Managing about $464-billion in assets, BMO Wealth includes several major subsidiaries of the bank: BMO Global Asset Management, BMO Insurance, discount brokerage BMO InvestorLine and BMO Private Wealth, which oversees BMO Nesbitt Burns and private banking. It also includes the assets from the bank’s U.S wealth management division.

Together, the businesses serve a wide range of clients, from do-it-yourself online traders to ultrahigh-net-worth and institutional investors.

“The coronavirus hasn’t changed any of the trends we were starting to see across the industry – such as the need for more financial advice or moving to digital services – but in many ways the pandemic has accelerated them,” Ms. Rotenberg said.

The need to enhance digital tools has increasingly become a priority for many investment fund managers who were affected by the drop in mutual fund fee revenues in recent months. In particular, Canada’s big banks feel added pressure, where mutual funds make up almost 50 per cent of wealth management revenues.

In March, the fund industry saw more than $14-billion in redemptions as falling markets drove down the value of overall assets in Canadian mutual funds.
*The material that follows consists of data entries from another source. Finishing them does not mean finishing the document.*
(** The burst reset rule: a saturated counter is set to 0 by the check
    when the latest recorded request is at least one second old. *)
Lemma burst_reset_when_saturated (s : RateLimiter.State) (key endpoint : pystr)
      (now latest : Q) (ts : list Q) :
  (RateLimiter.burst (RateLimiter._get_endpoint_limits cfg endpoint)
     <= RateLimiter.burst_get s key)%Z ->
  RateLimiter.times_get s key = ts ++ [latest] ->
  (1 <= now - latest)%Q ->
  RateLimiter.burst_get
    (snd (RateLimiter._check_rate_limit cfg s key endpoint now)) key = 0%Z.
Proof.
  intros Hsat Hts Hold. unfold RateLimiter._check_rate_limit.
  apply Z.leb_le in Hsat. rewrite Hsat, Hts, last_snoc.
  rewrite Qle_bool_true by exact Hold.
  unfold RateLimiter.burst_get. rewrite window_checks_burst.
  cbn [RateLimiter.burst_counts]. now rewrite lookup_insert_eq.
Qed.

Context (request : RateLimiter.Request).
Hypothesis Henabled : RateLimiter.enabled cfg = true.
Hypothesis Hprivate :
  list_contains RateLimiter.public_endpoints (RateLimiter.path request) = false.

Abbreviation key := (RateLimiter._get_rate_limit_key request).
Abbreviation lim := (RateLimiter._get_endpoint_limits cfg (RateLimiter.path request)).

(** Below the burst cap and both window caps the request is admitted and
    recorded. *)
Lemma admitted_below_caps (s : RateLimiter.State) (now : Q) :
  (RateLimiter.burst_get s key < RateLimiter.burst lim)%Z ->
  (len (RateLimiter.times_get s key) < RateLimiter.rpm lim)%Z ->
  (len (RateLimiter.times_get s key) < RateLimiter.rph lim)%Z ->
  RateLimiter.is_allowed (fst (RateLimiter.check_rate_limit cfg s request now)) = true
  /\ RateLimiter.burst_get (snd (RateLimiter.check_rate_limit cfg s request now)) key
     = (RateLimiter.burst_get s key + 1)%Z
  /\ exists ts',
       RateLimiter.times_get (snd (RateLimiter.check_rate_limit cfg s request now)) key
         = ts' ++ [now]
       /\ length ts' <= length (RateLimiter.times_get s key).
Proof.
  intros Hb Hm Hh. unfold RateLimiter.check_rate_limit.
  rewrite Henabled, Hprivate. cbn [negb].
  unfold RateLimiter._check_rate_limit.
  destruct (RateLimiter.burst lim <=? RateLimiter.burst_get s key)%Z eqn:E;
    [apply Z.leb_le in E; lia|].
  destruct (window_checks_allow lim (RateLimiter.burst_get s key) s key now Hm Hh)
    as (details & ->).
  cbn [fst snd RateLimiter.is_allowed].
  destruct (record_request_effect (touched s key) key now) as (Hburst & ts' & Hts & Hle).
  rewrite touched_burst in Hburst. rewrite touched_times in Hle.
  split; [reflexivity|]. split; [exact Hburst|].
  exists ts'. split; assumption.
Qed.

(** At the burst cap, less than a second after the latest recorded
    request, the request is denied and nothing changes. *)
Lemma denied_within_a_second (s : RateLimiter.State) (now latest : Q) (ts : list Q) :
  (RateLimiter.burst lim <= RateLimiter.burst_get s key)%Z ->
  RateLimiter.times_get s key = ts ++ [latest] ->
  (now - latest < 1)%Q ->
  RateLimiter.denial_error (fst (RateLimiter.check_rate_limit cfg s request now))
    = Some RateLimiter.burst_limit_exceeded
  /\ snd (RateLimiter.check_rate_limit cfg s request now) = s.
Proof.
  intros Hsat Hts Hnew. unfold RateLimiter.check_rate_limit.
  rewrite Henabled, Hprivate. cbn [negb].
  unfold RateLimiter._check_rate_limit.
  apply Z.leb_le in Hsat. rewrite Hsat, Hts, last_snoc.
  rewrite Qle_bool_false by exact Hnew.
  split; reflexivity.
Qed.

(** At the burst cap, a second or more after the latest recorded request,
    the counter is reset, the request is admitted and recorded, and the
    counter stands at 1. *)
Lemma admitted_after_a_second (s : RateLimiter.State) (now latest : Q) (ts : list Q) :
  (RateLimiter.burst lim <= RateLimiter.burst_get s key)%Z ->
  RateLimiter.times_get s key = ts ++ [latest] ->
  (1 <= now - latest)%Q ->
  (len (RateLimiter.times_get s key) < RateLimiter.rpm lim)%Z ->
  (len (RateLimiter.times_get s key) < RateLimiter.rph lim)%Z ->
  RateLimiter.is_allowed (fst (RateLimiter.check_rate_limit cfg s request now)) = true
  /\ RateLimiter.burst_get (snd (RateLimiter.check_rate_limit cfg s request now)) key
     = 1%Z.
Proof.
  intros Hsat Hts Hold Hm Hh. unfold RateLimiter.check_rate_limit.
  rewrite Henabled, Hprivate. cbn [negb].
  unfold RateLimiter._check_rate_limit.
  apply Z.leb_le in Hsat. rewrite Hsat.
  destruct (last (RateLimiter.times_get s key)) as [l|] eqn:Hlast;
    rewrite Hts, last_snoc in Hlast; [|discriminate].
  injection Hlast as <-.
  rewrite Qle_bool_true by exact Hold.
  set (s0 := {| RateLimiter.request_counts := RateLimiter.request_counts s;
                RateLimiter.burst_counts := <[key := 0%Z]> (RateLimiter.burst_counts s);
                RateLimiter.last_cleanup := RateLimiter.last_cleanup s |}).
  assert (Ht0 : RateLimiter.times_get s0 key = RateLimiter.times_get s key) by reflexivity.
  assert (Hb0 : RateLimiter.burst_get s0 key = 0%Z).
  { unfold RateLimiter.burst_get, s0. cbn [RateLimiter.burst_counts].
    now rewrite lookup_insert_eq. }
  destruct (window_checks_allow lim (RateLimiter.burst_get s key) s0 key now)
    as (details & ->); [rewrite Ht0; exact Hm|rewrite Ht0; exact Hh|].
  cbn [fst snd RateLimiter.is_allowed].
  destruct (record_request_effect (touched s0 key) key now) as (Hburst & _).
  rewrite touched_burst, Hb0 in Hburst.
  split; [reflexivity|exact Hburst].
Qed.


End RateLimit.



(** ** More on the rate limiter: histories, windows and identities *)

Section RateLimitHistory.
Context (cfg : RateLimiter.Config).

Lemma Qltb_true (a b : Q) : RateLimiter.Qltb a b = true <-> (a < b)%Q.
Proof.
  unfold RateLimiter.Qltb. split; intros H.
  - destruct (Qle_bool b a) eqn:E; [discriminate|].
    destruct (Qlt_le_dec a b) as [Hlt|Hle]; [exact Hlt|].
    apply Qle_bool_iff in Hle. congruence.
  - destruct (Qle_bool b a) eqn:E; [|reflexivity].
    apply Qle_bool_iff in E. lra.
Qed.

Lemma Qltb_false (a b : Q) : RateLimiter.Qltb a b = false <-> (b <= a)%Q.
Proof.
  unfold RateLimiter.Qltb. split; intros H.
  - destruct (Qle_bool b a) eqn:E; [|discriminate]. now apply Qle_bool_iff.
  - apply Qle_bool_iff in H. now rewrite H.
Qed.

Lemma count_after_app (c : Q) (xs ys : list Q) :
  RateLimiter.count_after c (xs ++ ys)
  = (RateLimiter.count_after c xs + RateLimiter.count_after c ys)%Z.
Proof.
  unfold RateLimiter.count_after, len.
  rewrite List.filter_app, length_app. lia.
Qed.

Lemma count_after_cons (c t : Q) (ts : list Q) :
  RateLimiter.count_after c (t :: ts)
  = ((if RateLimiter.Qltb c t then 1 else 0) + RateLimiter.count_after c ts)%Z.
Proof.
  unfold RateLimiter.count_after, len. cbn [List.filter].
  destruct (RateLimiter.Qltb c t); cbn [length]; lia.
Qed.

(** What the cleanup pops is older than every cutoff it can be asked
    about afterwards. *)
Lemma count_after_drop_old (cutoff c : Q) (ts : list Q) :
  (cutoff <= c)%Q ->
  RateLimiter.count_after c (RateLimiter.drop_old cutoff ts)
  = RateLimiter.count_after c ts.
Proof.
  intros Hc. induction ts as [|t ts IH]; [reflexivity|].
  cbn [RateLimiter.drop_old].
  destruct (RateLimiter.Qltb t cutoff) eqn:E; [|reflexivity].
  rewrite IH, count_after_cons.
  apply Qltb_true in E.
  destruct (RateLimiter.Qltb c t) eqn:E'; [apply Qltb_true in E'; lra|lia].
Qed.

Lemma touched_times_any (s : RateLimiter.State) (key k : pystr) :
  RateLimiter.times_get (touched s key) k = RateLimiter.times_get s k.
Proof.
  unfold RateLimiter.times_get at 1, touched. cbn [RateLimiter.request_counts].
  destruct (decide (key = k)) as [->|Hne].
  - now rewrite lookup_insert_eq.
  - now rewrite lookup_insert_ne.
Qed.

Lemma window_checks_state (lim : RateLimiter.Limits) (current_burst : Z)
      (s : RateLimiter.State) (key : pystr) (now : Q) :
  snd (RateLimiter.window_checks lim current_burst s key now) = touched s key.
Proof.
  unfold RateLimiter.window_checks.
  destruct (RateLimiter.rpm lim <=? _)%Z; [reflexivity|].
  destruct (RateLimiter.rph lim <=? _)%Z; reflexivity.
Qed.

(** The three states [_check_rate_limit] can leave. *)
Lemma check_state (s : RateLimiter.State) (key endpoint : pystr) (now : Q) :
  let s' := snd (RateLimiter._check_rate_limit cfg s key endpoint now) in
  s' = s \/ s' = touched s key \/ s' = touched (burst_cleared s key) key.
Proof.
  unfold RateLimiter._check_rate_limit. cbv zeta.
  destruct (_ <=? _)%Z.
  - destruct (last _); [|now left].
    destruct (Qle_bool _ _); [|now left].
    right; right. apply window_checks_state.
  - right; left. apply window_checks_state.
Qed.

Lemma check_keeps_times (s : RateLimiter.State) (key endpoint k : pystr) (now : Q) :
  RateLimiter.times_get (snd (RateLimiter._check_rate_limit cfg s key endpoint now)) k
  = RateLimiter.times_get s k.
Proof.
  destruct (check_state s key endpoint now) as [-> | [-> | ->]];
    [reflexivity|apply touched_times_any|].
  now rewrite touched_times_any.
Qed.

Lemma check_keeps_other_burst (s : RateLimiter.State) (key endpoint k : pystr) (now : Q) :
  k <> key ->
  RateLimiter.burst_get (snd (RateLimiter._check_rate_limit cfg s key endpoint now)) k
  = RateLimiter.burst_get s k.
Proof.
  intros Hne.
  destruct (check_state s key endpoint now) as [-> | [-> | ->]]; try reflexivity.
  unfold RateLimiter.burst_get, touched, burst_cleared.
  cbn [RateLimiter.burst_counts]. now rewrite lookup_insert_ne.
Qed.

Lemma check_keeps_last_cleanup (s : RateLimiter.State) (key endpoint : pystr) (now : Q) :
  RateLimiter.last_cleanup (snd (RateLimiter._check_rate_limit cfg s key endpoint now))
  = RateLimiter.last_cleanup s.
Proof.
  destruct (check_state s key endpoint now) as [-> | [-> | ->]]; reflexivity.
Qed.

(** The history of a key after the cleanup: as it was, or with its old
    head popped. *)
Lemma cleanup_times (s : RateLimiter.State) (now : Q) (k : pystr) :
  RateLimiter.times_get (RateLimiter._cleanup_old_requests cfg s now) k
  = RateLimiter.times_get s k
  \/ RateLimiter.times_get (RateLimiter._cleanup_old_requests cfg s now) k
     = RateLimiter.drop_old (now - 3600)%Q (RateLimiter.times_get s k).
Proof.
  unfold RateLimiter._cleanup_old_requests.
  destruct (RateLimiter.Qltb _ _); [now left|right].
  unfold RateLimiter.times_get. cbn [RateLimiter.request_counts].
  rewrite lookup_omap.
  destruct (RateLimiter.request_counts s !! k) as [ts|]; [|reflexivity].
  cbn. destruct (RateLimiter.drop_old _ ts); reflexivity.
Qed.

Lemma cleanup_count_after (s : RateLimiter.State) (now c : Q) (k : pystr) :
  (now - 3600 <= c)%Q ->
  RateLimiter.count_after c
    (RateLimiter.times_get (RateLimiter._cleanup_old_requests cfg s now) k)
  = RateLimiter.count_after c (RateLimiter.times_get s k).
Proof.
  intros Hc. destruct (cleanup_times s now k) as [E|E]; rewrite E; [reflexivity|].
  now apply count_after_drop_old.
Qed.

Lemma cleanup_burst_kept (s : RateLimiter.State) (now : Q) (k : pystr) :
  RateLimiter.times_get (RateLimiter._cleanup_old_requests cfg s now) k <> [] ->
  RateLimiter.burst_get (RateLimiter._cleanup_old_requests cfg s now) k
  = RateLimiter.burst_get s k.
Proof.
  unfold RateLimiter._cleanup_old_requests.
  destruct (RateLimiter.Qltb _ _); [reflexivity|].
  unfold RateLimiter.times_get, RateLimiter.burst_get.
  cbn [RateLimiter.request_counts RateLimiter.burst_counts].
  rewrite lookup_omap, map_lookup_filter. intros Hkept.
  destruct (RateLimiter.burst_counts s !! k) as [n|]; [|reflexivity].
  cbn. rewrite option_guard_True; [reflexivity|].
  unfold RateLimiter.survives.
  destruct (RateLimiter.request_counts s !! k) as [ts|]; [|reflexivity].
  cbn in Hkept. destruct (RateLimiter.drop_old _ ts); [now elim Hkept|reflexivity].
Qed.

(** X1.  The periodic cleanup never changes what a later window check
    counts: for every cutoff not older than the hour before the cleanup,
    each identity has as many recorded requests after the cutoff as before
    the cleanup.  An identity whose history is not emptied also keeps its
    burst counter. *)
Theorem cleanup_keeps_window_counts (s : RateLimiter.State) (now c : Q) (k : pystr) :
  (now - 3600 <= c)%Q ->
  let s' := RateLimiter._cleanup_old_requests cfg s now in
  RateLimiter.count_after c (RateLimiter.times_get s' k)
  = RateLimiter.count_after c (RateLimiter.times_get s k)
  /\ (RateLimiter.times_get s' k <> [] ->
      RateLimiter.burst_get s' k = RateLimiter.burst_get s k).
Proof.
  intros Hc s'. split; [now apply cleanup_count_after|apply cleanup_burst_kept].
Qed.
Total assets remain below pre-COVID-19 levels despite two months of positive fund sales.

While investors cashed out of traditional mutual funds, BMO InvestorLine, the bank’s online discount brokerage, saw significant increases in both new account openings and number of trades conducted. Both areas more than tripled in March compared with the same period last year. In addition, for the fiscal second quarter ended April 30, two-thirds of new accounts were opened completely online, compared with 40 per cent in the prior quarter.

The “record-setting” numbers prompted the bank to fast-track an upgrade to the online platform to prevent a bottleneck during surges in trading volumes.
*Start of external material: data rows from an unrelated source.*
Definition stamps : list TemporalFeats.Timestamp :=
  [TemporalFeats.mkTimestamp 2020 3 14 0 5;
   TemporalFeats.mkTimestamp 2020 3 14 6 5].

Definition readings : DataFrame TemporalFeats.Cell :=
  [("datetime"%string, map TemporalFeats.CTime stamps);
   ("height"%string, [TemporalFeats.CNum 1; TemporalFeats.CNum 2]%R)].

End Examples.

(** * Facts about float comparisons used below *)

Module FloatFacts.

Lemma Prim2SF_zero : Prim2SF 0%float = S754_zero false.
Proof. reflexivity. Qed.

(** [0 <= d] excludes [d < 0] (and excludes a NaN [d] as well). *)
Lemma nonneg_not_neg (d : float) :
  PrimFloat.leb 0 d = true -> PrimFloat.ltb d 0 = false.
Proof.
  rewrite leb_spec, ltb_spec, Prim2SF_zero.
  destruct (Prim2SF d) as [s | s | | s m e]; try destruct s;
    cbn; congruence.
Qed.

(** [>=] is reflexive away from NaN. *)
Lemma geb_refl (x : float) :
  PrimFloat.is_nan x = false -> float_geb x x = true.
Proof.
  unfold PrimFloat.is_nan, float_geb. rewrite eqb_spec, leb_spec.
  unfold SFeqb, SFleb.
  destruct (SFcompare (Prim2SF x) (Prim2SF x)) as [[| |]|]; cbn; congruence.
Qed.

End FloatFacts.

(** * Properties of the early-stopping guard *)

Module EarlyStopperFacts.
Import EarlyStopper.

Section Calls.

Context {M : Type} `{TorchModule M}.

(** *** The three branches of [check_loss] as equations *)

Lemma check_loss_first (self : t) (model : M) (score : float) :
  best_score self = None ->
  check_loss model score self
  = (true, set_best_score (Some score) self,
     [TorchSave (state_dict model) "checkpoint.pth"]).
Proof.
  intros Hb. unfold check_loss, bind, get. rewrite Hb. reflexivity.
Qed.

Lemma check_loss_elif (self : t) (model : M) (score best : float) :
  best_score self = Some best ->
  float_geb (score + min_delta self)%float best = true ->
  check_loss model score self
  = (negb (counter self + 1 >=? patience self),
     set_counter (counter self + 1)
       (if negb (cumulative_delta self) && float_gtb score best
        then set_best_score (Some score) self else self),
     [Print (counter self + 1)]).
Proof.
  intros Hb Hge. unfold check_loss, bind, get. rewrite Hb, Hge.
  destruct (negb (cumulative_delta self) && float_gtb score best); cbn;
    destruct (counter self + 1 >=? patience self); reflexivity.
Qed.

Lemma check_loss_else (self : t) (model : M) (score best : float) :
  best_score self = Some best ->
  float_geb (score + min_delta self)%float best = false ->
  check_loss model score self
  = (true, set_counter 0 (set_best_score (Some score) self),
     [TorchSave (state_dict model) "checkpoint.pth"]).
Proof.
  intros Hb Hge. unfold check_loss, bind, get. rewrite Hb, Hge. reflexivity.
Qed.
At the same time, new investment dollars coming into the bank’s digital investing platforms – which also includes robo-adviser SmartFolio and portfolio manager adviceDirect – jumped by 40 per cent year over year.

Some of those assets include flows into BMO Global Asset Management’s exchange-traded funds business, which managed just less than $63-billion in assets as of May 31, the second-largest ETF provider in the country.
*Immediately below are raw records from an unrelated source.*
(** * DQN training loop for Pong: replay buffer, agent, Bellman target, main loop

    A shallow embedding of [Sem54/02_dqn_pong.py].

    Conventions of the embedding:
    - Python [int] is [Z] (or [nat] for lengths and indices, which are never
      negative); Python and torch floats are modelled by the exact rational
      they denote ([Q]); rounding is not modelled.
    - A raised exception is [Raise] with the name of the exception class.
    - Methods of mutable objects take the object and return the new one.
    - Random draws and clock readings are explicit inputs of the function that
      asks for them.
    - The collaborators that are imported ([gym] environment, [torch] network
      and optimiser) are interfaces (type classes). *)

From Stdlib Require Import Ascii String.
From Stdlib Require Import List ZArith QArith Qminmax Bool Lia Lqa.
From Stdlib Require Import Permutation.
Import ListNotations.

Set Implicit Arguments.
Open Scope string_scope.
Open Scope list_scope.
Open Scope Z_scope.

(** ** Exceptions *)

Inductive result (A : Type) : Type :=
| Ok (a : A)
| Raise (exn : string).
Arguments Ok {A} a.
Arguments Raise {A} exn.

Definition bind {A B : Type} (r : result A) (k : A -> result B) : result B :=
  match r with
  | Ok a => k a
  | Raise e => Raise e
  end.

Notation "x <- r ;; k" := (bind r (fun x => k))
  (at level 61, r at next level, right associativity).

Fixpoint mapM {A B : Type} (f : A -> result B) (l : list A) : result (list B) :=
  match l with
  | [] => Ok []
  | a :: l' => b <- f a ;; bs <- mapM f l' ;; Ok (b :: bs)
  end.

(** ** Hyperparameters (the module constants) *)

Record Hyper : Type := mkHyper {
  MEAN_REWARD_BOUND : Z;
  GAMMA : Q;
  BATCH_SIZE : Z;
  REPLAY_SIZE : Z;
  LEARNING_RATE : Q;
  SYNC_TARGET_FRAMES : Z;
  REPLAY_START_SIZE : Z;
  EPSILON_DECAY_LAST_FRAME : Z;
  EPSILON_START : Q;
  EPSILON_FINAL : Q
}.

(** The values the source file gives them. *)
Definition source_constants : Hyper := {|
  MEAN_REWARD_BOUND := 19;
  GAMMA := 99 # 100;
  BATCH_SIZE := 32;
  REPLAY_SIZE := 10000;
  LEARNING_RATE := 1 # 10000;
  SYNC_TARGET_FRAMES := 1000;
  REPLAY_START_SIZE := 10000;
  EPSILON_DECAY_LAST_FRAME := 150000;
  EPSILON_START := 1;
  EPSILON_FINAL := 1 # 100
|}.

(** ** [collections.deque(maxlen=...)]

    The oldest element is the head of [items]. *)

Module deque.
Section Deque.
Context {A : Type}.

Record t : Type := mk { maxlen : nat; items : list A }.

  (** [deque(maxlen=n)] rejects a negative bound. *)
Definition make (n : Z) : result t :=
    if n <? 0 then Raise "ValueError" else Ok (mk (Z.to_nat n) []).

Definition len (d : t) : nat := length (items d).

  (** [append] adds on the right, then drops the leftmost element when the
      length has passed [maxlen]. *)
Definition append (x : A) (d : t) : t :=
    let l := items d ++ [x] in
    mk (maxlen d) (if (maxlen d <? length l)%nat then tl l else l).

Definition getitem (d : t) (idx : nat) : result A :=
    match nth_error (items d) idx with
    | Some x => Ok x
    | None => Raise "IndexError"
    end.

  (** A deque that [make] and [append] can produce. *)
Definition wf (d : t) : Prop := (length (items d) <= maxlen d)%nat.
End Deque.
Arguments t A : clear implicits.
End deque.

(** ** Experience *)

Module Experience.
Record t (Obs : Type) : Type := mk {
    state : Obs;
    action : nat;
    reward : Q;
    done : bool;
    new_state : Obs
  }.
Arguments mk {Obs} state action reward done new_state.
End Experience.

(** CPython turns an [int] that is passed where the C code of a constructor
    expects a [Py_ssize_t] into one, and raises [OverflowError] when it does
    not fit 64 bits. *)
Definition as_ssize_t (n : Z) : result Z :=
  if (n <? - 2 ^ 63) || (2 ^ 63 <=? n) then Raise "OverflowError" else Ok n.

(** The numbers that a [float32] holds: [m * 2^e] with [|m| < 2^24] and
    [-149 <= e <= 104]. A cast to [float32] leaves them as they are. *)
Definition float32_exact (q : Q) : Prop :=
  exists m e : Z,
    Z.abs m < 2 ^ 24 /\ -149 <= e <= 104 /\ (q == inject_Z m * 2 ^ e)%Q.

(** A batch as [sample] returns it: five parallel arrays
    [(states, actions, rewards, dones, next_states)]; [dones] is a [uint8]
    array. *)
Definition Batch (Obs : Type) : Type :=
  (list Obs * list nat * list Q * list Z * list Obs)%type.

(** [np.random.choice(a, size, replace=False)]: numpy raises [ValueError] for
    a negative [size] and for [size > a]; otherwise it returns the first [size]
    entries of a random permutation of [range(a)]. The permutation drawn by
    the generator is the argument [perm]. *)
Definition np_random_choice (perm : list nat) (a : nat) (size : Z)
  : result (list nat) :=
  if (size <? 0) || (Z.of_nat a <? size) then Raise "ValueError"
  else Ok (firstn (Z.to_nat size) perm).

(** [zip] of the starred rows, unpacked into five names: with no row there is
    nothing to unpack and Python raises [ValueError]. *)
Definition unzip5 {Obs : Type} (rows : list (Experience.t Obs))
  : result (list Obs * list nat * list Q * list bool * list Obs) :=
  match rows with
  | [] => Raise "ValueError"
  | _ => Ok (map (@Experience.state Obs) rows,
             map (@Experience.action Obs) rows,
             map (@Experience.reward Obs) rows,
             map (@Experience.done Obs) rows,
             map (@Experience.new_state Obs) rows)
  end.

(** ** ExperienceBuffer *)

Module ExperienceBuffer.
Section Buffer.
Context {Obs : Type}.

Record t : Type := mk { buffer : deque.t (Experience.t Obs) }.

Definition __init__ (capacity : Z) : result t :=
    d <- deque.make capacity ;; Ok (mk d).

Definition __len__ (self : t) : nat := deque.len (buffer self).

Definition append (experience : Experience.t Obs) (self : t) : t :=
    mk (deque.append experience (buffer self)).

  (** [sample] reads the buffer; the object it was called on is returned
      next to the result. The cast of the rewards column to [float32] is
      the identity on the numbers a [float32] holds ([float32_exact]); the
      rounding of other rewards is not modelled. *)
Definition sample (batch_size : Z) (perm : list nat) (self : t)
    : result (Batch Obs) * t :=
    (indices <- np_random_choice perm (deque.len (buffer self)) batch_size ;;
     rows <- mapM (deque.getitem (buffer self)) indices ;;
     cols <- unzip5 rows ;;
     let '(states, actions, rewards, dones, next_states) := cols in
     Ok (states, actions, rewards, map Z.b2z dones, next_states),
     self).

Definition contents (self : t) : list (Experience.t Obs) :=
    deque.items (buffer self).

Definition wf (self : t) : Prop := deque.wf (buffer self).
End Buffer.
Arguments t Obs : clear implicits.
End ExperienceBuffer.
But unlike what is happening in the United States, where younger investors have flocked to mobile trading apps to conduct day trading, Ms. Rotenberg said the bank is seeing an influx of new investors who are entering the market for longer-term investing.

“While it’s only been a few months, we are seeing people who look at this opportunity to get into the market to buy and hold, rather than churn [their investments] daily,” she said. “That is an interesting adoption curve.”

One of the key differences from the U.S. she says, is a “growing desire” among Canadians for “hybrid advice” – a mix of being able to do your own online trading but also have access to a human financial adviser, a service the bank offers through its adviceDirect platform.

In the private wealth channel – which helps more affluent clients with accounts of at least $1-million – financial advisers and private bankers had to adapt quickly to ensure client connections continued despite not being able to meet face to face. Managing about $195-billion in assets for 162,000 client households, BMO’s investment advisers have seen a pickup in clients reconfiguring retirement plans and cash flow, as well as consolidating more of their assets under one roof.

Video-conferencing tools and document-share programs have been used to close “millions of dollars” worth of business with clients, Ms. Rotenberg said.

“If you had asked me a year ago if that would happen, I would never had said yes,” she added. “But the need for financial advice is greater than ever.”

The “what-ifs” of the pandemic have accelerated certain areas of estate planning. Clients are also discussing the impact that becoming sick would have on their financial goals, as well as the need for power of attorney forms, business succession plans and philanthropy.

“At the beginning of COVID, we were reaching out to every single client to reassure them on markets, trading reports and processing portfolio changes,” Ms. Rotenberg said. “Now, people are making different decisions with their lives and their careers, so it’s the perfect time to be helping them through these changes.”